Las tropas estadounidenses intensifican la búsqueda del segundo tripulante del caza F-15, cuyo paradero se desconoce. Las autoridades iraníes ofrecen una recompensa por su captura

Estados Unidos ha recibido este viernes el aviso más contundente de que la guerra contra Irán, pese a las promesas del presidente Donald Trump, está lejos de estar ganada y de que Teherán se mantiene como un adversario peligroso. La República Islámica derribó este viernes un avión caza F-15 estadounidense, con dos tripulantes a bordo, sobre su territorio. Uno de ellos fue rescatado pocas horas después por helicópteros de su país, según medios en Washington e israelíes. Del segundo se desconoce aún el paradero.

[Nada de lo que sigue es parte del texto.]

(** X20: two texts that differ in their last byte only never have the same
    hash. *)
Theorem hash_last_byte (s : string) (c d : ascii) :
  hash (s +:+ String c EmptyString) = hash (s +:+ String d EmptyString) -> c = d.
Proof.
  rewrite !hash_fold. simpl. intros E.
  apply fnvStep_inj in E; try apply hash_range.
  apply lxor_cancel_l in E. apply byteval_inj. exact E.
Qed.

Lemma hash_last_byte_witness : "f"%char = "f"%char.
Proof.
  apply (hash_last_byte "public static int " "f" "f"). reflexivity.
Defined.

(** ** The language tables *)

Section Tables.

Lemma langMap_values (k v : string) :
  langMap !! k = Some v ->
  In v ["c"; "cpp"; "cs"; "erl"; "java"; "js"; "lsp"; "lua"; "py"].
Proof.
  intros H. apply elem_of_list_to_map_2, list_elem_of_In in H. simpl in H.
  repeat (destruct H as [H|H]; [injection H as <- <-; simpl; tauto|]).
  destruct H.
Qed.

Lemma extMap_keys (k v : string) :
  extMap !! k = Some v ->
  In k ["c"; "cpp"; "cs"; "erl"; "java"; "js"; "lsp"; "lua"; "py"] /\
  (v = "function" \/ v = "method").
Proof.
  intros H. apply elem_of_list_to_map_2, list_elem_of_In in H. simpl in H.
  repeat (destruct H as [H|H]; [injection H as <- <-; simpl; tauto|]).
  destruct H.
Qed.

End Tables.

(** X21: every extension that [getLangExt] gives for a known language has a
    term in [getFuncTerm]: the composition yields "function" or "method",
    and the empty string only for a language that is not in the table. *)
Theorem known_language_has_term (lang : string) :
  (getLangExt lang = EmptyString /\ getFuncTerm (getLangExt lang) = EmptyString) \/
  (getLangExt lang <> EmptyString /\
   (getFuncTerm (getLangExt lang) = "function" \/
    getFuncTerm (getLangExt lang) = "method")).
Proof.
  unfold getLangExt. destruct (langMap !! TrimSpace lang) as [v|] eqn:E.
  - right. apply langMap_values in E. simpl in E.
    repeat (destruct E as [<-|E]; [split; [discriminate|vm_compute; tauto]|]).
    destruct E.
  - left. split; reflexivity.
Qed.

Es la primera ocasión en que Irán ha derribado un avión militar estadounidense sobre su espacio aéreo en casi cinco semanas de guerra. Según el periódico The New York Times, un segundo avión estadounidense también se ha estrellado este viernes en la zona del golfo Pérsico.

Ni el Pentágono ni el Comando Central, responsable de las fuerzas estadounidenses en Oriente Próximo, se han manifestado de manera oficial hasta ahora sobre ninguno de los dos incidentes. En el caso del segundo, un A-10 Warthog, viajaba un solo tripulante a bordo, el piloto, y ha podido ser rescatado.